→ Extracted data
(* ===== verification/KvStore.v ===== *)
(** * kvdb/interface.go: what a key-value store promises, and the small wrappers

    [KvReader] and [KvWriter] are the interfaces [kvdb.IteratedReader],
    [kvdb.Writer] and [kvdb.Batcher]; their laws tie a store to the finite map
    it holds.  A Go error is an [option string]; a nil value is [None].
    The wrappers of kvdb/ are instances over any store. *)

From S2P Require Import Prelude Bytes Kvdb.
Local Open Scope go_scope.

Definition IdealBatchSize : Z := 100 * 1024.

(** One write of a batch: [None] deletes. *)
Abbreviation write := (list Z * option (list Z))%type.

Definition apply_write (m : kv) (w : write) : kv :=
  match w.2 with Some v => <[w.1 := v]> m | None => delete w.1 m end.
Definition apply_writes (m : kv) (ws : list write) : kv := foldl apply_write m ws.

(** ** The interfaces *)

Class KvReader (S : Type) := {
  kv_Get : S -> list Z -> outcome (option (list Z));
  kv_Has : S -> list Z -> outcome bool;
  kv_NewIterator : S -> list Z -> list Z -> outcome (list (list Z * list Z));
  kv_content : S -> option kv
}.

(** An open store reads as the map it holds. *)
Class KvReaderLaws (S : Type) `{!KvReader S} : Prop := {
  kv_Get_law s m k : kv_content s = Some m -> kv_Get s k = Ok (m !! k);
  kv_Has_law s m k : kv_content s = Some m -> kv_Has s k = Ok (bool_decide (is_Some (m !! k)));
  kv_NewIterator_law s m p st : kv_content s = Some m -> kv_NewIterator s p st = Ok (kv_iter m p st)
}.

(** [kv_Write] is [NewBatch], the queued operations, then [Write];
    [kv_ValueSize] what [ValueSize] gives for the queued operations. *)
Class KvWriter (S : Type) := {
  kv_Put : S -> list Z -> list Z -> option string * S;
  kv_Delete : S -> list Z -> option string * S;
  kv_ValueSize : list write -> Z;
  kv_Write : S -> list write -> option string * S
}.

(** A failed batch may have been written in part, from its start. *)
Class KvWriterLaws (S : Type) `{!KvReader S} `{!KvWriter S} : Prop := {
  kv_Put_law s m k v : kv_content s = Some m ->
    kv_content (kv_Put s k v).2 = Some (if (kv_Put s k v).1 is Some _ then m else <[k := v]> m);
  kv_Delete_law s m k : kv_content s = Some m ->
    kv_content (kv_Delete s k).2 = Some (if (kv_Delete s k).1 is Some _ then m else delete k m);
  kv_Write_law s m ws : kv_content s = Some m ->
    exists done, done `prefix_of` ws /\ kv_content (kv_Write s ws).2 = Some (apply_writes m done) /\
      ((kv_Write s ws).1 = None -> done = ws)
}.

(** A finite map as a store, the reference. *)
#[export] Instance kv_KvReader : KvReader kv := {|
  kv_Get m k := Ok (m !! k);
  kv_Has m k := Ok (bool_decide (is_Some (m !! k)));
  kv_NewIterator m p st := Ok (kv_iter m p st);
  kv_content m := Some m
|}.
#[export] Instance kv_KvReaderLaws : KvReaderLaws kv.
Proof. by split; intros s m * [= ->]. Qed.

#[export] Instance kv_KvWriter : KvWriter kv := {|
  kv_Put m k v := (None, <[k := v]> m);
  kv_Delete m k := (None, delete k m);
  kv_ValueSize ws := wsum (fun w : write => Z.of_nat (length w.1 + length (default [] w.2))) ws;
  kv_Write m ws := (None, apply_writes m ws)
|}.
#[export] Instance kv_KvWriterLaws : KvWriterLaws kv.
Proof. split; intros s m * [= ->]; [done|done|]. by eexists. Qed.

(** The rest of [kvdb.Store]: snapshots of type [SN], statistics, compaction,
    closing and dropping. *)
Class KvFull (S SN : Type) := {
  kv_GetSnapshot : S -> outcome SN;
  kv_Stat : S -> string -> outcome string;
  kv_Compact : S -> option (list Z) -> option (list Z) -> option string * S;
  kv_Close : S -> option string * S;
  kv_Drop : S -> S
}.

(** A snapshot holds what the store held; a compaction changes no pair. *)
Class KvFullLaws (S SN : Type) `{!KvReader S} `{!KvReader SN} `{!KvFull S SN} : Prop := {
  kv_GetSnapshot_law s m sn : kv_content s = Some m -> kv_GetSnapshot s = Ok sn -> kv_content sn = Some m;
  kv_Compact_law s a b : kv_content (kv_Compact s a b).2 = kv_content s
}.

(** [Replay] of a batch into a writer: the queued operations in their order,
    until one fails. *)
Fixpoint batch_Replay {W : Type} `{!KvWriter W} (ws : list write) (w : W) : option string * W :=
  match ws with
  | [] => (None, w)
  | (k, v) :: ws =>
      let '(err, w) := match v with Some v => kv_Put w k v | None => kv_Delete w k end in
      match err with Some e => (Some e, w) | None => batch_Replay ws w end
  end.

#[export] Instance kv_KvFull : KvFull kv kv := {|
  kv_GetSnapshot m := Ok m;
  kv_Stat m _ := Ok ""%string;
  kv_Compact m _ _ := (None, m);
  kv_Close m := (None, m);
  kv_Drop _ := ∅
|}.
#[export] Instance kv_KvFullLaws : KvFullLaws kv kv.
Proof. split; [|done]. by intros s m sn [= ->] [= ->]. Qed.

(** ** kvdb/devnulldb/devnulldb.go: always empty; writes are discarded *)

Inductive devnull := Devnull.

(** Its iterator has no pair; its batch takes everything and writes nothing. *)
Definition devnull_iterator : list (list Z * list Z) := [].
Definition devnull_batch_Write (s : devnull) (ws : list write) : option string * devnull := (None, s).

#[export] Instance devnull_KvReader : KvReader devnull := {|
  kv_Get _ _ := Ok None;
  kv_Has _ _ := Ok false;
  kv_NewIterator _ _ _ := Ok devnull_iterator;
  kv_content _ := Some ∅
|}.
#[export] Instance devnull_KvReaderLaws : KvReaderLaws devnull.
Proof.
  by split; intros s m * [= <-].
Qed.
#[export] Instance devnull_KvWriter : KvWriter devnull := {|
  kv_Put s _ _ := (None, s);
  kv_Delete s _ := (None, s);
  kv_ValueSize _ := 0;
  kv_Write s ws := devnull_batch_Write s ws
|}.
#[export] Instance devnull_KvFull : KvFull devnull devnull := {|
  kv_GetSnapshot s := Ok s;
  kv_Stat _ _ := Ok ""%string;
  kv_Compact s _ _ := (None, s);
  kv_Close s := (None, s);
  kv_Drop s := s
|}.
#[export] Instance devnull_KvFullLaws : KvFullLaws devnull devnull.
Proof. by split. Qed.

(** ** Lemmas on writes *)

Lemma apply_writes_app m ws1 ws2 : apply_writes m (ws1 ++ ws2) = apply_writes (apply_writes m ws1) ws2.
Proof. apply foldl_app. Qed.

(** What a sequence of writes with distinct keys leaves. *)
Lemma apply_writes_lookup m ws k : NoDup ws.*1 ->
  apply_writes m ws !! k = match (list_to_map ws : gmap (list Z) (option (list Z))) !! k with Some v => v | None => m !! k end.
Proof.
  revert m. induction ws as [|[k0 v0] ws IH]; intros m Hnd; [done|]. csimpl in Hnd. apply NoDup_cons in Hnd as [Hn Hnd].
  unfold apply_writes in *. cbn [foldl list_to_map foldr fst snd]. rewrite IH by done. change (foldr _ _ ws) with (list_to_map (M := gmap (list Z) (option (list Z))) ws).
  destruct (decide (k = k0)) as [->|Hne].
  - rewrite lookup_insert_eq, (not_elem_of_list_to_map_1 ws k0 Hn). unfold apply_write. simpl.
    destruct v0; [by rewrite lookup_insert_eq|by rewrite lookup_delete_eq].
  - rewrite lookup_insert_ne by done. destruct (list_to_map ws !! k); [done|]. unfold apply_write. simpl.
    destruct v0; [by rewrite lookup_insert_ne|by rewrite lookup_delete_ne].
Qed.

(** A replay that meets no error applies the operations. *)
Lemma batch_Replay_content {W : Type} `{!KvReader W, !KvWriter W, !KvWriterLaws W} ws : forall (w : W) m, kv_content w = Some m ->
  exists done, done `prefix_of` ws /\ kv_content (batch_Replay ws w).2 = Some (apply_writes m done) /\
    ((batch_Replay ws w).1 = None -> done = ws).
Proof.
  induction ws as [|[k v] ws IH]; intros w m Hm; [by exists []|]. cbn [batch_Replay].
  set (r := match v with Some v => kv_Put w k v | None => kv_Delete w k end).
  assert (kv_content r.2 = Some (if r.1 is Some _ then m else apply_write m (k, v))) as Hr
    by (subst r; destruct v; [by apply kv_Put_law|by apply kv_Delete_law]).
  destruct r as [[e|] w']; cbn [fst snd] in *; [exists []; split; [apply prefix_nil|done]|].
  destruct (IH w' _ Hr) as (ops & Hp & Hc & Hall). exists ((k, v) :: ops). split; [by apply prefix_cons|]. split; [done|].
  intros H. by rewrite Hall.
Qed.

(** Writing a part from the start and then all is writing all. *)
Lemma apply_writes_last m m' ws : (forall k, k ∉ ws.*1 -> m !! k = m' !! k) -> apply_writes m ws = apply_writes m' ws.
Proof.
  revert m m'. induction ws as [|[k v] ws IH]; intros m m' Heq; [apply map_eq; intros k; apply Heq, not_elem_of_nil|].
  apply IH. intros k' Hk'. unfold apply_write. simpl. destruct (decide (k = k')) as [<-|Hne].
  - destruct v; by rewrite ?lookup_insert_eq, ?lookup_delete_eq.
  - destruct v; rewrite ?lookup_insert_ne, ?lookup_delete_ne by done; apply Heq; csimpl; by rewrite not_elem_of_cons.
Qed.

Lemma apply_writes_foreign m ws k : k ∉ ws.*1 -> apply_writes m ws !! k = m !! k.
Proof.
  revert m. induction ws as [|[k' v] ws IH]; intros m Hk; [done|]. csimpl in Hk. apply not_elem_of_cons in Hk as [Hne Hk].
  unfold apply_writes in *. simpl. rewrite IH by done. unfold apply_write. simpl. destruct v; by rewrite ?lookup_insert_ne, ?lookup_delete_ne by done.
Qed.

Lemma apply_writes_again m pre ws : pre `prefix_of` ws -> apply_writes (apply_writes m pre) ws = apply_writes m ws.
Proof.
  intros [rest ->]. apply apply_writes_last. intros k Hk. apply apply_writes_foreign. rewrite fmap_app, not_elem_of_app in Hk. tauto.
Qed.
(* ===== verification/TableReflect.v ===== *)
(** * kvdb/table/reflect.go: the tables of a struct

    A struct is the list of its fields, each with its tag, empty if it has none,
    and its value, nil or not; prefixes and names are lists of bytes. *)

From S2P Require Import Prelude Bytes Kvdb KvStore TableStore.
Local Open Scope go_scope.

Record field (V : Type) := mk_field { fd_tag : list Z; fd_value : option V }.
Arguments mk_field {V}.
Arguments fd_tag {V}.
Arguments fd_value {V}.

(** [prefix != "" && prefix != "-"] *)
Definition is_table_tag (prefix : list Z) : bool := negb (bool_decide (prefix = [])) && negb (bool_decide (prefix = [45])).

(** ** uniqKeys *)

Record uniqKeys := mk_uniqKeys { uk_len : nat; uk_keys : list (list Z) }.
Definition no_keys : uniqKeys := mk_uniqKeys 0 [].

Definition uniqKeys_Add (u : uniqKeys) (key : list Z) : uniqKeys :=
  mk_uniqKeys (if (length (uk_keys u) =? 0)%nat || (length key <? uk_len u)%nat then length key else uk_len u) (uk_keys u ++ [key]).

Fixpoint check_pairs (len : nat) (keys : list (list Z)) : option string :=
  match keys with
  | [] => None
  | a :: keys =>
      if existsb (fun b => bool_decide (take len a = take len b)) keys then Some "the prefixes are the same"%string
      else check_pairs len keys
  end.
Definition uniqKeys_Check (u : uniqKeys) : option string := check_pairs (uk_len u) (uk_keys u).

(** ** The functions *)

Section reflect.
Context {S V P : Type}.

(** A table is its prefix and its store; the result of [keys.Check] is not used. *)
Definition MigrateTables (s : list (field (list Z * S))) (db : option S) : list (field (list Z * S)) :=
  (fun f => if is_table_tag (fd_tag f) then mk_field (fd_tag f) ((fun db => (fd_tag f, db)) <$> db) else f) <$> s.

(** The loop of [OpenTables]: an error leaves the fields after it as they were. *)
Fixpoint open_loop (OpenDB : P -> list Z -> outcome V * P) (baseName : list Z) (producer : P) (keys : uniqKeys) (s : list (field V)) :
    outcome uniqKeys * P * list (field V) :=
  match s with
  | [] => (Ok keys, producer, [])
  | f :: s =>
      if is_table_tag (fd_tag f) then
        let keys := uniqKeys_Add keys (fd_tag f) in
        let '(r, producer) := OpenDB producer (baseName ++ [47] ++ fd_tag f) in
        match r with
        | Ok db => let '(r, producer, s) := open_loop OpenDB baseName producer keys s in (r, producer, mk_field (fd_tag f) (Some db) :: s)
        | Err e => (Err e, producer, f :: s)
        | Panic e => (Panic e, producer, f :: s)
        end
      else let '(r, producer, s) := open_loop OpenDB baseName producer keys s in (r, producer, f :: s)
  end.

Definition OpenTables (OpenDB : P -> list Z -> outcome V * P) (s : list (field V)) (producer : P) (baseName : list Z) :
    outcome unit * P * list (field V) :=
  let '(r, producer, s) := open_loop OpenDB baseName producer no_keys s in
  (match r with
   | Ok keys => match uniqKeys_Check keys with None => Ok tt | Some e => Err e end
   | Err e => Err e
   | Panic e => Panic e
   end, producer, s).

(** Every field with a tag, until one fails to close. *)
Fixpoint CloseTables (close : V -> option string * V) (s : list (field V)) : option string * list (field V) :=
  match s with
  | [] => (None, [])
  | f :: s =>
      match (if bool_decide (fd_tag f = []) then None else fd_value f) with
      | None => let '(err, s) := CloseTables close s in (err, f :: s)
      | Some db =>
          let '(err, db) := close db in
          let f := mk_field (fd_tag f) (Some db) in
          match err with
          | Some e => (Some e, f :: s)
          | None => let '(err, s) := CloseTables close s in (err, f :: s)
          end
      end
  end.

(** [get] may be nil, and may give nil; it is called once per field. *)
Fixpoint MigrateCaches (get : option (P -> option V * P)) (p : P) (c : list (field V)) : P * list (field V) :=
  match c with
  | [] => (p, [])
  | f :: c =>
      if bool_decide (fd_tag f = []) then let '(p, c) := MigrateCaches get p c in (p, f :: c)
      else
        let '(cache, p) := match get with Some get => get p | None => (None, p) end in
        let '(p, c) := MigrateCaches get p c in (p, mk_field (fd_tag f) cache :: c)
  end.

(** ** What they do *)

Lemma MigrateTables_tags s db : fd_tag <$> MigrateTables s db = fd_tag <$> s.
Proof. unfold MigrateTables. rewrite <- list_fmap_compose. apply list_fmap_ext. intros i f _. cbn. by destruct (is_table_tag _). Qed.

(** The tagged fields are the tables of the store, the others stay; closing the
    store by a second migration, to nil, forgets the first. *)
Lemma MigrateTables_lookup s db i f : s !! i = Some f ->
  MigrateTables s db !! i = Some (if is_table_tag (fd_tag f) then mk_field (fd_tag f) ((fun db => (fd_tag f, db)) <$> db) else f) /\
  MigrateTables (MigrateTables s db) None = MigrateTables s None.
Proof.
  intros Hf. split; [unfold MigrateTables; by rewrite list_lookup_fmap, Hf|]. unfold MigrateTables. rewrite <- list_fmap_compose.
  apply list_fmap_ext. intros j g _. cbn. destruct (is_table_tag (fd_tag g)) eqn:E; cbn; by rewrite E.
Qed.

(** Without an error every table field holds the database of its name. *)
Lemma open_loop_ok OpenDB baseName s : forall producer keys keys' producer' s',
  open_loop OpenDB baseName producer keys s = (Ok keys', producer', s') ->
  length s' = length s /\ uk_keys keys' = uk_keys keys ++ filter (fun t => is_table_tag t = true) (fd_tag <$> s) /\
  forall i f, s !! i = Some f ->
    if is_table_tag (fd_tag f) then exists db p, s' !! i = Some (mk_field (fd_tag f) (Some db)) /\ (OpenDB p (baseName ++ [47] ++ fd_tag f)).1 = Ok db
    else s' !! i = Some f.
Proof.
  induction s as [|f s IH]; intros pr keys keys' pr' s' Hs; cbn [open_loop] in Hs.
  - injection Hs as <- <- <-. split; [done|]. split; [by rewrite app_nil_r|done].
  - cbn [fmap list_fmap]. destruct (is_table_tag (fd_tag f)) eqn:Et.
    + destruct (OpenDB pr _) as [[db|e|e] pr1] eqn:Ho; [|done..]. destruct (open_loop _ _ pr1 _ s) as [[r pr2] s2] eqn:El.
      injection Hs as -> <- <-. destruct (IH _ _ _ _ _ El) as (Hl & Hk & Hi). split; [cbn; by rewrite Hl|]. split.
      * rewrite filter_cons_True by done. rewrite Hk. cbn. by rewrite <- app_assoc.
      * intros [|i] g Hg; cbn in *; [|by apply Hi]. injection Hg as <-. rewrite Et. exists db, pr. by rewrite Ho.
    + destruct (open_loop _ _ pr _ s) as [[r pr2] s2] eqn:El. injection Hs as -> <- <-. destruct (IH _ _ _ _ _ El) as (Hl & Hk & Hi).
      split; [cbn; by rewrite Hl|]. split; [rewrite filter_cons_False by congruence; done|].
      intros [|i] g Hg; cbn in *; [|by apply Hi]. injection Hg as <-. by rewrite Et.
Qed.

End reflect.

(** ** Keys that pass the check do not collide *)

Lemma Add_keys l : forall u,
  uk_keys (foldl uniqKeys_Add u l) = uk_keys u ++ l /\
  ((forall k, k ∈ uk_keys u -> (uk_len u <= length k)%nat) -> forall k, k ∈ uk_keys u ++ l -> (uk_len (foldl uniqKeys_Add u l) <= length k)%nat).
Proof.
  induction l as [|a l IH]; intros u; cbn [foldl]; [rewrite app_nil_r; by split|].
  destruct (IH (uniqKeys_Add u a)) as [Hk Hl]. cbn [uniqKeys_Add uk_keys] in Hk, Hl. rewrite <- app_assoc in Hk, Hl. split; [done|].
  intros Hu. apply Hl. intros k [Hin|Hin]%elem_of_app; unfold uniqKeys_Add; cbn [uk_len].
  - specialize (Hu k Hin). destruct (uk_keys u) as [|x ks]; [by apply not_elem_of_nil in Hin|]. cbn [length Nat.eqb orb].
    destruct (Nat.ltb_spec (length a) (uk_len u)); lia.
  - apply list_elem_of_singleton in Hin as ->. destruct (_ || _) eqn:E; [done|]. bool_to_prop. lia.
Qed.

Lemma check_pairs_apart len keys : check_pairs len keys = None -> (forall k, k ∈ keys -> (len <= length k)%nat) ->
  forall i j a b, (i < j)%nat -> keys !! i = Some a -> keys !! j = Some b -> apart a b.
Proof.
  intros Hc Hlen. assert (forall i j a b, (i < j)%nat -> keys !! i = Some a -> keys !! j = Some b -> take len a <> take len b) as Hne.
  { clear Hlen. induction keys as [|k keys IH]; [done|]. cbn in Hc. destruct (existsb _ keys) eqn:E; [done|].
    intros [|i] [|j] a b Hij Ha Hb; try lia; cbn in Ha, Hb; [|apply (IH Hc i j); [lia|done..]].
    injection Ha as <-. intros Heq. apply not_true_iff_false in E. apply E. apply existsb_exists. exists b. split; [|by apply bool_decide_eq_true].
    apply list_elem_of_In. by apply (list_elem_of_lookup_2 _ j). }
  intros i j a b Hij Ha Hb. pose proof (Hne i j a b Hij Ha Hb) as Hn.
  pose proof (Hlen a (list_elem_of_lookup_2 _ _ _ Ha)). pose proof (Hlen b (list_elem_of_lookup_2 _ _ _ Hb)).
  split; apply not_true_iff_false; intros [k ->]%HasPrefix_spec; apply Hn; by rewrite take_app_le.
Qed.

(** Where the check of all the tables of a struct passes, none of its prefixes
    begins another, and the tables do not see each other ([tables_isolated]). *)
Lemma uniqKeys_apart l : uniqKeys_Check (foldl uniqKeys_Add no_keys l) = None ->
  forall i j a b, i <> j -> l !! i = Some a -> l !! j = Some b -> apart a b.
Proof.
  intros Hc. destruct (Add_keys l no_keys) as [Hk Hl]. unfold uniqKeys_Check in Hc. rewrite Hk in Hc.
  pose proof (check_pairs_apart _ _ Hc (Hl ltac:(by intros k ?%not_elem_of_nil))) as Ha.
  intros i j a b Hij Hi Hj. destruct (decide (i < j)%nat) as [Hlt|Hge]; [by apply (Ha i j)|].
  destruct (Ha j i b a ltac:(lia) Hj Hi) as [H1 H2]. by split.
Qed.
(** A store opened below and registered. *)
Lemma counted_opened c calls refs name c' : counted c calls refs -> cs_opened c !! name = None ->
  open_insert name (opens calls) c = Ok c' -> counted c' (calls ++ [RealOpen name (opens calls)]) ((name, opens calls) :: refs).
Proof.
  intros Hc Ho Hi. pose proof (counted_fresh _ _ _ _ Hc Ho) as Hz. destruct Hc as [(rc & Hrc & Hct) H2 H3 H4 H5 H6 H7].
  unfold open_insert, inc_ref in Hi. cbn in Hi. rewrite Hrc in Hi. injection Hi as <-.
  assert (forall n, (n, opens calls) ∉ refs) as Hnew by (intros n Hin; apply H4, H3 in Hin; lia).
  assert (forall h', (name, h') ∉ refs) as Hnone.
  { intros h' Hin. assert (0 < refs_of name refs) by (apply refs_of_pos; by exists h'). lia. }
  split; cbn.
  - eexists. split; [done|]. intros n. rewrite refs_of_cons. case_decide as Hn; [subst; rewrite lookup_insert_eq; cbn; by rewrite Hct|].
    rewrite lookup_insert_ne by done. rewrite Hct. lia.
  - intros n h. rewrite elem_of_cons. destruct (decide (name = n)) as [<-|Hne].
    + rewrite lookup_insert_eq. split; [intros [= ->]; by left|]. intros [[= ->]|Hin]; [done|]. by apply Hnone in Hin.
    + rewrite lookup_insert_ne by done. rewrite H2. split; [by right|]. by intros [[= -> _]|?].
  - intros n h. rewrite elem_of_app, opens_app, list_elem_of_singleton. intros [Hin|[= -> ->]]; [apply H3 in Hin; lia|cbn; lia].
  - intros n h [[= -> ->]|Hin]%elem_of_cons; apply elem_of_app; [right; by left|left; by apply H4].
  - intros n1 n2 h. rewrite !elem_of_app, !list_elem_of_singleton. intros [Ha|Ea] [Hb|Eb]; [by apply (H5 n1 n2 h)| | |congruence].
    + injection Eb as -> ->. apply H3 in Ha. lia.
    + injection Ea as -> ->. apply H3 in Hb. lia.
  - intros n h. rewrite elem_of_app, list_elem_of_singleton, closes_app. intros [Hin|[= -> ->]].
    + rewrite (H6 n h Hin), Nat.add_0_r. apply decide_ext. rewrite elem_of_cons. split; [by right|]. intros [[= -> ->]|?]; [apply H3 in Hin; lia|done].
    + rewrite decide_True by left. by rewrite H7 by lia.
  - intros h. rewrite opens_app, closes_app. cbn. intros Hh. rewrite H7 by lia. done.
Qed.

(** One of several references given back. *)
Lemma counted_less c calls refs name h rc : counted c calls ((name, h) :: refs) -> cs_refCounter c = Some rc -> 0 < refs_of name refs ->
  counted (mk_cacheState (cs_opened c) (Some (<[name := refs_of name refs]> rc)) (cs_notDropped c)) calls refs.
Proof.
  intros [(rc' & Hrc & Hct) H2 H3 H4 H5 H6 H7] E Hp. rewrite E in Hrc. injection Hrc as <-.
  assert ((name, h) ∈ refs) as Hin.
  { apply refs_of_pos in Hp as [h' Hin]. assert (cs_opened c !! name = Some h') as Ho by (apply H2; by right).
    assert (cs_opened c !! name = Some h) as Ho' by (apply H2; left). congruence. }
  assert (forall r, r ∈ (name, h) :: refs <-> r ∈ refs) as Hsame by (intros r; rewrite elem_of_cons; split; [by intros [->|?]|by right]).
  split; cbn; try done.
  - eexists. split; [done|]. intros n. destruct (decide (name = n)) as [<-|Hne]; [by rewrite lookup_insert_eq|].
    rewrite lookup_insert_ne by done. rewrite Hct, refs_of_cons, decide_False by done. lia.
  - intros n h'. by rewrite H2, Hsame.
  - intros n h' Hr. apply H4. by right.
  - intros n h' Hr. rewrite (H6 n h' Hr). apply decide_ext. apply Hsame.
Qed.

→ Task prompt
Only those lines of the entries above that run from the line containing "[KvReader] and [KvWriter]" to the line containing "Class KvWriter (S", both included, should be transcribed exactly.

→ Response to the exercise
    [KvReader] and [KvWriter] are the interfaces [kvdb.IteratedReader],
    [kvdb.Writer] and [kvdb.Batcher]; their laws tie a store to the finite map
    it holds.  A Go error is an [option string]; a nil value is [None].
    The wrappers of kvdb/ are instances over any store. *)

From S2P Require Import Prelude Bytes Kvdb.
Local Open Scope go_scope.

Definition IdealBatchSize : Z := 100 * 1024.

(** One write of a batch: [None] deletes. *)
Abbreviation write := (list Z * option (list Z))%type.

Definition apply_write (m : kv) (w : write) : kv :=
  match w.2 with Some v => <[w.1 := v]> m | None => delete w.1 m end.
Definition apply_writes (m : kv) (ws : list write) : kv := foldl apply_write m ws.

(** ** The interfaces *)

Class KvReader (S : Type) := {
  kv_Get : S -> list Z -> outcome (option (list Z));
  kv_Has : S -> list Z -> outcome bool;
  kv_NewIterator : S -> list Z -> list Z -> outcome (list (list Z * list Z));
  kv_content : S -> option kv
}.

(** An open store reads as the map it holds. *)
Class KvReaderLaws (S : Type) `{!KvReader S} : Prop := {
  kv_Get_law s m k : kv_content s = Some m -> kv_Get s k = Ok (m !! k);
  kv_Has_law s m k : kv_content s = Some m -> kv_Has s k = Ok (bool_decide (is_Some (m !! k)));
  kv_NewIterator_law s m p st : kv_content s = Some m -> kv_NewIterator s p st = Ok (kv_iter m p st)
}.

(** [kv_Write] is [NewBatch], the queued operations, then [Write];
    [kv_ValueSize] what [ValueSize] gives for the queued operations. *)
Class KvWriter (S : Type) := {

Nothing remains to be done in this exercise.